AS PAIXÕES DO PODER: Sêneca aos olhos de um povo noveleiro.

PARA INÍCIO DE CONVERSA

Pensar a obra de Sêneca sem levar tanto em conta seu contexto histórico e a preocupação de
encontrar vestígios do que acontecia em sua vida antes e durante a produção de Fedra se
mostra um desafio necessário. Necessário pois ainda há muito que não sabemos a respeito da
vida de nossos vizinhos, quanto mais a de alguém cujo tempoespaço se distancie tanto do
nosso. Talvez justamente por conta dessa suspensão causada pelo distanciamento a obra do
grande estóico se mostre tão relevante e necessária aqui e agora. Ao menos é o que sinto.

Evidentemente, o filósofo, teatrólogo e retor (profissões que até parecem contrapostas)


tivera enorme atenção justamente devida à sua influência na construção do que chamamos
ocidente.

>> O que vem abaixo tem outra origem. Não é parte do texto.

Lemma set_divider v : 0 <= v < 2 ^ 32 -> u32 (Z.lor (Z.land v (Z.lnot (BIT 7))) (BIT 6)) = sr_value v 6 2 1.
Proof.
  intros Hv. apply Z.bits_inj'. intros i Hi. rewrite wrapu_testbit, sr_value_testbit, Z.lor_spec, Z.land_spec, Z.lnot_spec by lia.
  unfold BIT. rewrite !Z.shiftl_1_l, !Z.pow2_bits_eqb by lia. destruct (Z.leb_spec 6 i), (Z.ltb_spec i (6 + 2)); cbn [andb].
  - assert (i = 6 \/ i = 7) as [->| ->] by lia; cbn; [by rewrite orb_true_r|by rewrite andb_false_r].
  - rewrite (proj2 (Z.eqb_neq 6 i)), (proj2 (Z.eqb_neq 7 i)), orb_false_r, andb_true_r by lia.
    destruct (Z.ltb_spec i 32); [done|]. by rewrite (testbit_high v 32 i) by lia.
  - rewrite (proj2 (Z.eqb_neq 6 i)), (proj2 (Z.eqb_neq 7 i)), orb_false_r, andb_true_r, (proj2 (Z.ltb_lt i 32)) by lia. done.
  - lia.
Qed.

Lemma set_two_bits v :
  0 <= v < 2 ^ 32 -> u32 (Z.lor (Z.lor v (BIT 0)) (BIT 2)) = sr_value (sr_value v 0 1 1) 2 1 1.
Proof.
  intros Hv. assert (0 <= Z.lor v (BIT 0) < 2 ^ 32) as Hl by (apply lor_range; [lia|done|by cbv]).
  rewrite set_bit, <- (set_bit v 0) by lia. by rewrite wrapu_small.
Qed.

Definition osc_ops : list reg_op :=
  [Sr PRM_CLKSRC_CTRL 6 2 1; Sr CM_CLKSEL_WKUP 0 1 1; Sr CM_ICLKEN_WKUP 0 1 1; Sr CM_ICLKEN_WKUP 2 1 1; Sr CM_FCLKEN_WKUP 0 1 1;
   Put (OMAP34XX_GPT1 + TLDR) 0; Put (OMAP34XX_GPT1 + TCLR) GPT_EN].

Section osc.
Context {D : Type} {HD : Mmio D} (osc delta : Z) (polls : nat) {HL : MmioLaws osc delta polls}.
Context (fuel : nat) (Hwait : LDELAY <= Z.of_nat fuel).
Context (Hosc : In osc [S12M; S13M; S19_2M; S24M; S26M; S38_4M]) (Hdelta : 0 <= delta <= 5000) (Hcount : 0 <= count32).
Abbreviation st := (at_regs osc delta polls).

Quando Sêneca se apropria do mito de Fedra, assim como acontece com qualquer
outro mito que seja recontado, o tragediógrafo se vale de um tempo e lugar distantes do seu
próprio e nos convém observar que por isso ele possa tomar certa liberdade para ensinar lições
que atravessem sua era e nos sejam muito valiosas. Suas referências, notoriamente, não são as
mesmas que as nossas, portanto a leitura sensata evita o anacronismo, só que, ainda assim, os
temas tratados pelo autor teimam em se repetir ao longo das narrativas, sejam elas bem
ficcionalizadas por contadores treinados ou apenas repetidas por meio de um aplicativo.

Assim como na nossa era, o texto de Sêneca é recheado de maus exemplos e seus
protagonistas sucumbem um após outro por se permitirem levar pelo fúror, ou seja, pelas
paixões, em especial pelo ódio, neste caso o ódio que está relacionado diretamente ao amor.
Essa permissividade, observada no próprio texto “Quem se embriaga com riquezas e se
enfraquece / na intemperança, quer sempre novos prazeres” [vv. 211,212], acomete com muito
mais facilidade a alma que se conforta rodeada de poderes, mas também põe à prova até
mesmo a serva a quem o autor confere os melhores argumentos, sejam a favor do que ensina
ou não.
A tragédia da rainha abandonada que se apaixona pelo enteado, do enteado que a odeia
assim como a todas as mulheres, da ama que intermedeia o contato dos dois e do rei que, cego
de ódio, causa a morte do próprio filho remonta diversas tradições anteriores sem copiar
nenhuma. Diferente de Teseu que, já ciente da própria desgraça, tenta remontar o corpo do
filho esquartejado sem sucesso, Sêneca reúne em sua composição Homero, Eurípedes, Ovídio,
possivelmente Sófocles e provavelmente muito mais em um só corpus que de tão
organicamente suturado vive para nos ensinar o que acontece quando ignoramos a razão.

E ENTÃO, O QUE ACONTECE?

Nos vemos igualmente transtornados, enlouquecidos e, finalmente, transmutados em


monstros capazes das perversidades mais atrozes. Perversidades essas que não deixam de ser
voluntárias pois saber-se em chamas como Fedra:

[ vv. 651-655]

Um ardor, uma paixão


consome meu coração insano. Oculto
nas minhas entranhas, um fogo em fúria ferve
no íntimo do meu ser, me circula nas veias,
como chamas que escorrem em altos lambris.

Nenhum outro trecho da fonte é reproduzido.